En août 2023, le dirigeant du Groupe Wagner, Evgueni Prigojine, a perdu la vie dans un accident de son jet privé environ une heure après son décollage à Moscou. Il était un acteur clé de la Russie en Afrique depuis l'entrée en scène du groupe Wagner sur le continent en 2017, connu pour le déploiement des forces de sécurité en Afrique.
Le groupe est réputé pour le déploiement des forces paramilitaires, les campagnes de désinformation contre des dirigeants politiques influents avec un effet déstabilisateur. La mort de Prigojine survenue après sa rébellion avortée contre les commandants militaires russes deux mois plus tôt a entraîné un réajustement des activités du groupe Wagner.
Qu'est-ce que cela signifie pour l'Afrique? Les recherches d'Alessandro Arduino notamment ses travaux sur la cartographie de l'évolution des mercenaires et des sociétés militaires privées à travers l'Afrique apportent quelques réponses.
Après la mort d'Evgueni Prigojine, les ministères russes des Affaires étrangères et de la Défense ont rapidement rassuré les Etats du Moyen-Orient et d'Afrique en leur disant qu'il n'y aurait pas de changement, ce qui signifie que les troupes russes non officielles sur le terrain continueraient à opérer dans ces régions.
Des rapports récents sur le groupe Wagner suggèrent qu'une transformation est en cours. Les activités du groupe en Afrique sont désormais placées sous la supervision directe du ministère russe de la Défense. Wagner commande une force estimée à 5 000 agents déployée dans toute l'Afrique, de la Libye au Soudan. Dans le cadre de cette transformation, le ministère de la Défense l'a rebaptisé Africa Corps. Le choix du nom pourrait être une tentative de dissimuler ce qui est déjà largement connu depuis longtemps: les mercenaires russes en Afrique servent un seul maître, le Kremlin.
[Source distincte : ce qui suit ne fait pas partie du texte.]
(* ===== verification/Uniswap.v ===== *)
(** * The fetcher of the decentralised exchange

    [node/pkg/websocketfetcher/providers/uniswap/uniswap.go]: the price of a
    pool by a contract call, then by its swap events, with the conversion of a
    square root price in [big.Float] arithmetic. *)

From S2P Require Import Prelude Errors Wire Text Strings Float Rounding Reducer FeedData Signing Util Abi Chain Decode WsFetcher ChainReader.
From Stdlib Require Import QArith Qpower Lqa Floats.SpecFloat.
Import Text Strings Float Reducer FeedData Decode Abi Common.

Local Open Scope Z_scope.
Local Open Scope go_scope.

(** ** [math/big.Float] and [math.Pow] *)
Module BigFloat.

(** The exponents of a [big.Float] are 32 bits wide; rounding is to nearest,
    ties to even, to the precision of the variable that takes the result. *)
Definition big_emax : Z := 2 ^ 31.

(** A [new] variable takes the precision of an integer, but at least 64 bits. *)
Definition SetInt (x : Z) : Z * spec_float :=
  let prec := Z.max (Zdigits2 (Z.abs x)) 64 in (prec, binary_normalize prec big_emax x 0 false).

(** What is not a number panics. *)
Definition number (x : spec_float) : option spec_float := match x with S754_nan => None | _ => Some x end.
Definition SetFloat64 (x : float64) : option spec_float := number x.
Definition Quo (prec : Z) (x y : spec_float) : option spec_float := number (SFdiv prec big_emax x y).
Definition Mul (prec : Z) (x y : spec_float) : option spec_float := number (SFmul prec big_emax x y).
Definition Sign (x : spec_float) : Z :=
  match x with S754_zero _ | S754_nan => 0 | S754_infinity s | S754_finite s _ _ => if s then -1 else 1 end.
Definition Float64 (x : spec_float) : float64 :=
  match x with S754_finite s m e => binary_round prec emax s m e | _ => x end.

(** [math.Pow] with an integer exponent, by squaring mantissas: a base that is
    positive and finite. *)
Fixpoint pow_loop (i : positive) (a1 : float64) (ae : Z) (x1 : float64) (xe : Z) : float64 * Z :=
  if (xe <? - 4096) || (4096 <? xe) then (a1, ae + xe) else
  let x2 := fmul x1 x1 in
  let '(x2, xe2) := if fltb x2 (const 1 2) then (fadd x2 x2, 2 * xe - 1) else (x2, 2 * xe) in
  match i with
  | xH => (fmul a1 x1, ae + xe)
  | xO i => pow_loop i a1 ae x2 xe2
  | xI i => pow_loop i (fmul a1 x1) (ae + xe) x2 xe2
  end.
Definition Pow (x : float64) (y : Z) : float64 :=
  if y =? 0 then of_int 1 else if y =? 1 then x else
  match Z.abs y with
  | Zpos i =>
      let '(x1, xe) := SFfrexp prec emax x in
      let '(a1, ae) := pow_loop i (of_int 1) 0 x1 xe in
      let '(a1, ae) := if y <? 0 then (fdiv (of_int 1) a1, - ae) else (a1, ae) in
      SFldexp prec emax a1 ae
  | _ => of_int 1
  end.

End BigFloat.

Module Uniswap.
Import BigFloat.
L'idée de transformer le groupe en Africa Corps pourrait avoir été inspirée par la Seconde Guerre mondiale et l'Afrika Korps d'Erwin Rommel. L'Allemagne nazie a créé des mythes autour de ses succès stratégiques et tactiques en Afrique du Nord.
Mais le groupe Wagner, sous sa nouvelle direction, maintiendra-t-il le mode opératoire distinctif qui l'a rendu notoirement célèbre sous le règne de Prigojine? Il s'agissait notamment d'allier les actions sur le terrain avec la propagande et la désinformation. Wagner a également tiré parti des technologies et d'un réseau de financement sophistiqué pour renforcer ses capacités de combat.
Dans mon récent livre, Money for Mayhem: Mercenaries, Private Military Companies, Drones and the Future of War, j'évoque l'habileté avec laquelle Prigojine dissémine la désinformation et l'infox. De nombreuses campagnes soigneusement orchestrées ont inondé les plateformes des réseaux sociaux en Afrique pour promouvoir l'élimination de l'influence française et occidentale dans le Sahel.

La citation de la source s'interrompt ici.